Adaletin mekanı olmaz
Zekeriya Alp, TFF Başkanı Nihat Özdemir’in olduğu ortamda, her kulüp başkanıyla her zaman görüşmeye hazır olduğunu belirtti. Yaptıkları tüm işlerde adil ve tarafsız olduklarına, herkese eşit yaklaştıklarına değinen Alp, “Toplantının yeri konusundaki eleştirilere tabii ki saygı duyarım ama adaletin mekanı olmaz.” ifadesini kullandı.

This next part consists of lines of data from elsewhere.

(* ===== verification/DockerMapper.v ===== *)
(** * DockerMapper: cgroup id to Docker container name

    [agent/include/docker_mapper.h] and [agent/src/docker_mapper.cpp]: the name
    cache with its expiry, the hash extraction from /proc/<pid>/cgroup and the
    name lookup through the Docker socket.  Log lines and the static flags that
    only silence them are left out. *)

From S2P Require Export Cgroup IO.

#[local] Open Scope Z_scope.

Module DockerMapper.

Record CacheEntry := MkCacheEntry {
  containerName : string;
  expiresAtNs : Z;        (* uint64_t *)
}.

Record t := Mk {
  dockerSocketPath_ : string;
  cacheTTLSeconds_ : Z;   (* int *)
  cgroupToNameCache_ : gmap Z CacheEntry;
}.

Definition create (dockerSocketPath : string) (cacheTTLSeconds : Z) : t :=
  Mk dockerSocketPath cacheTTLSeconds ∅.

Definition set_cache (m : t) (c : gmap Z CacheEntry) : t :=
  Mk (dockerSocketPath_ m) (cacheTTLSeconds_ m) c.

Definition clearCache (m : t) : t := set_cache m ∅.

(** The file-local [extractJsonStringField], a copy of the server's. *)
Definition extractJsonStringField (json field : string) : string :=
  extractJsonString json field.

Definition dockerPattern : string := "docker[/-]([a-f0-9]{12,64})".
Definition containerdPattern : string := "cri-containerd-([a-f0-9]{12,64})".
Definition kubePattern : string := "kubepods.*?([a-f0-9]{64})".
Definition podmanPattern : string := "libpod-([a-f0-9]{12,64})".

(** One turn of the loop over the lines: the hash to return, if a pattern matched. *)
Definition line_hash (line : string) : option string :=
  match search_group line dockerPattern with
  | Some hash => Some (short_hash hash)
  | None =>
  match search_group line containerdPattern with
  | Some hash => Some (short_hash hash)
  | None =>
  match search_group line kubePattern with
  | Some hash => Some (str_take 12 hash)
  | None =>
  match search_group line podmanPattern with
  | Some hash => Some (short_hash hash)
  | None => None
  end end end end.

Fixpoint first_hash (ls : list string) : string :=
  match ls with
  | [] => ""
  | line :: ls => match line_hash line with Some h => h | None => first_hash ls end
  end.

(** The name a Docker API response gives, or the hash. *)
Definition name_of_response (containerHash response : string) : string :=
  let name := extractJsonStringField response "Name" in
  let name := match name with String "/" rest => rest | _ => name end in
  let name :=
    if empty name then
      let serviceLabel := extractJsonStringField response "com.docker.compose.service" in
      if negb (empty serviceLabel) then serviceLabel else name
    else name in
  let name :=
    if empty name then
      let project := extractJsonStringField response "com.docker.compose.project" in
      let service := extractJsonStringField response "com.docker.compose.service" in
      if negb (empty project) && negb (empty service)
      then project +:+ "-" +:+ service else name
    else name in
  if empty name then containerHash else name.

Section methods.
Context {W : Type} `{OS W}.

Definition nowNs : IO W Z := call SteadyNowNs.

(** [writeCallback] appends each chunk; the transfer's result is not looked at. *)
Definition httpGetUnixSocket (socketPath path : string) : IO W string :=
  r ← call (CurlPerform
        (CurlRequest (Some (c_str socketPath)) (c_str ("http://localhost" +:+ path)) None 2));
  mret match r with
       | CurlInitFailed => ""
       | CurlDone chunks _ _ => foldr String.append "" chunks
       end.

Definition extractContainerHashFromCgroup (pid : Z) : IO W string :=
  file ← call (ReadFile (cgroup_path pid));
  mret match file with
       | None => ""
       | Some text => first_hash (lines text)
       end.

Definition isDockerContainer (pid : Z) : IO W bool :=
  hash ← extractContainerHashFromCgroup pid; mret (negb (empty hash)).

Definition queryDockerForName (m : t) (containerHash : string) : IO W string :=
  if empty containerHash then mret ""
  else
    let path := "/containers/" +:+ containerHash +:+ "/json" in
    response ← httpGetUnixSocket (dockerSocketPath_ m) path;
    if empty response then mret containerHash
    else mret (name_of_response containerHash response).

(** [cgroupToNameCache_[cgroupId] = {name, nowNs() + ttl}]. *)
Definition store (m : t) (cgroupId : Z) (name : string) : IO W t :=
  now ← nowNs;
  mret (set_cache m (<[cgroupId := MkCacheEntry name (expiry now (cacheTTLSeconds_ m))]>
    (cgroupToNameCache_ m))).

(** The part after a cache miss. *)
Definition resolve (m : t) (cgroupId pid : Z) : IO W (string * t) :=
  containerHash ← extractContainerHashFromCgroup pid;
  if empty containerHash then
    m ← store m cgroupId ""; mret ("", m)
  else
    name ← queryDockerForName m containerHash;
    m ← store m cgroupId name;
    mret (name, m).

Definition getContainerName (m : t) (cgroupId pid : Z) : IO W (string * t) :=
  match cgroupToNameCache_ m !! cgroupId with
  | Some entry =>
      now ← nowNs;
      if now <? expiresAtNs entry then mret (containerName entry, m)
      else resolve (set_cache m (delete cgroupId (cgroupToNameCache_ m))) cgroupId pid
  | None => resolve m cgroupId pid
  end.
End methods.
(** ** Lemmas *)

Lemma line_hash_short_id line h : line_hash line = Some h → short_id h.
Proof.
  unfold line_hash. intros Hh. repeat case_match; simplify_eq;
    match goal with H : search_group _ _ = Some _ |- _ =>
      eapply group_hex in H as [? ?]; [|vm_compute; reflexivity|lia] end;
    auto using short_hash_short_id, take_12_short_id.
Qed.

Lemma first_hash_short_id ls : first_hash ls = "" ∨ short_id (first_hash ls).
Proof.
  induction ls as [|line ls IH]; [by left|]. cbn [first_hash].
  case_match eqn:Hl; [|done]. right. by eapply line_hash_short_id.
Qed.

(** *** Which lines name a container *)

(** A line with the shape of one of the four formats: a marker, and after it at least
    twelve hexadecimal characters (sixty-four for the generic Kubernetes format). *)
Definition names_container (line : string) : Prop :=
  ∃ a u b, hex u ∧
    ((∃ c, chars line = a ++ chars "docker" ++ c :: u ++ b ∧ (c = "/" ∨ c = "-")%char
        ∧ length u = 12%nat)
     ∨ (chars line = a ++ chars "cri-containerd-" ++ u ++ b ∧ length u = 12%nat)
     ∨ (∃ x, chars line = a ++ chars "kubepods" ++ x ++ u ++ b ∧ no_break x
          ∧ length u = 64%nat)
     ∨ (chars line = a ++ chars "libpod-" ++ u ++ b ∧ length u = 12%nat)).

Definition any_lazy : token := TChar CDot (Quant 0 None false).
Definition docker_sep : token := TChar (CClass false [("/", "/"); ("-", "-")]%char) once.
Lemma occurs_docker line :
  occurs (map lit_token (chars "docker") ++ docker_sep :: hex_tail 12) line ↔
  ∃ a c u b, chars line = a ++ chars "docker" ++ c :: u ++ b ∧ (c = "/" ∨ c = "-")%char
    ∧ hex u ∧ length u = 12%nat.
Proof.
  rewrite occurs_literal by literal. unfold docker_sep.
  setoid_rewrite matches_once_iff. split.
  - intros (a & s & Hl & caps & r & c & s' & -> & Hc & Hm).
    destruct (proj1 (matches_hex_tail 12 s' ltac:(lia))) as (u & b & -> & ? & ?); [eauto|].
    exists a, c, u, b. split_and!; try done.
    clear -Hc. destruct c as [[] [] [] [] [] [] [] []]; try done; auto.
  - intros (a & c & u & b & Hl & Hc & ? & ?).
    destruct (proj2 (matches_hex_tail 12 (u ++ b) ltac:(lia))) as (caps & r & Hm); [eauto|].
    exists a, (c :: u ++ b). split; [done|]. exists caps, r, c, (u ++ b).
    split_and!; [done|by destruct Hc as [-> | ->]|done].
Qed.

Lemma occurs_kube line :
  occurs (map lit_token (chars "kubepods") ++ any_lazy :: hex_tail 64) line ↔
  ∃ a x u b, chars line = a ++ chars "kubepods" ++ x ++ u ++ b ∧ no_break x
    ∧ hex u ∧ length u = 64%nat.
Proof.
  rewrite occurs_literal by literal. unfold any_lazy.
  setoid_rewrite matches_char_iff. split.
  - intros (a & s & Hl & caps & r & x & s' & -> & Hx & _ & _ & Hm).
    destruct (proj1 (matches_hex_tail 64 s' ltac:(lia))) as (u & b & -> & ? & ?); [eauto|].
    exists a, x, u, b. done.
  - intros (a & x & u & b & Hl & Hx & ? & ?).
    destruct (proj2 (matches_hex_tail 64 (u ++ b) ltac:(lia))) as (caps & r & Hm); [eauto|].
    exists a, (x ++ u ++ b). split; [done|]. exists caps, r, x, (u ++ b).
    split_and!; try done. lia.
Qed.

Lemma line_hash_none line : line_hash line = None ↔ ¬ names_container line.
Proof.
  pose proof (search_group_occurs line dockerPattern _ _ _ ltac:(vm_compute; reflexivity)
    ltac:(vm_compute; reflexivity)) as H1.
  pose proof (search_group_occurs line containerdPattern _ _ _ ltac:(vm_compute; reflexivity)
    ltac:(vm_compute; reflexivity)) as H2.
  pose proof (search_group_occurs line kubePattern _ _ _ ltac:(vm_compute; reflexivity)
    ltac:(vm_compute; reflexivity)) as H3.
  pose proof (search_group_occurs line podmanPattern _ _ _ ltac:(vm_compute; reflexivity)
    ltac:(vm_compute; reflexivity)) as H4.
  pose proof (occurs_docker line) as O1.
  pose proof (occurs_plain "cri-containerd-" line ltac:(literal)) as O2.
  pose proof (occurs_kube line) as O3.
  pose proof (occurs_plain "libpod-" line ltac:(literal)) as O4.
  unfold line_hash, names_container. split.
  - intros Hn (a & u & b & Hu & Hcase).
    destruct (search_group line dockerPattern), (search_group line containerdPattern),
      (search_group line kubePattern), (search_group line podmanPattern); try done.
    destruct Hcase as [(c & ? & ? & ?)|[[? ?]|[(x & ? & ? & ?)|[? ?]]]].
    + apply (proj1 H1 eq_refl), O1. by exists a, c, u, b.
    + apply (proj1 H2 eq_refl), O2. by exists a, u, b.
    + apply (proj1 H3 eq_refl), O3. by exists a, x, u, b.
    + apply (proj1 H4 eq_refl), O4. by exists a, u, b.
  - intros Hn. rewrite (proj2 H1), (proj2 H2), (proj2 H3), (proj2 H4); [done|..]; intros Ho; apply Hn.
    + apply O4 in Ho as (a & u & b & ? & ? & ?). exists a, u, b. auto 6.
    + apply O3 in Ho as (a & x & u & b & ? & ? & ? & ?). exists a, u, b. eauto 10.
    + apply O2 in Ho as (a & u & b & ? & ? & ?). exists a, u, b. auto 6.
    + apply O1 in Ho as (a & c & u & b & ? & ? & ? & ?). exists a, u, b. eauto 10.
Qed.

Ben hakemlerimle her mekanda görüşürüm
Alp, hakemlerle her zaman görüştüklerini ve pozisyonları incelediklerini aktardı. Fenerbahçe ile Beşiktaş arasında oynanan derbinin ardından 5 hakemle görüştüklerini aktaran Alp, şunları söyledi: “Derbiden sonra sadece Tarık Ongun’u çağırmadık. Zira bizim üzerinde durduğumuz pozisyona çok uzaktaydı. Otorite zaafına karşı o kadar uyarmamıza rağmen, orada gerekli müdahale hakemlerimiz tarafından yapılmadı. Maçın diğer pozisyonlarını da rutin olarak değerlendirdik. Zaten biz hakemlerimizle pozisyonları her zaman tartışırız, konuşuruz, değerlendiririz. Özellikle standart kararları sağlamak için bunu yaparız. Bu görüşmeler de son derece doğal. Bizi üzen, bu rutin görüşmenin sorgulama, baskı, cezalandırma olarak yansıtılması. Ben hakemlerimle tabii ki görüşürüm. Her mekanda görüşürüm. Bunun için kimseden izin de talimat da almam.”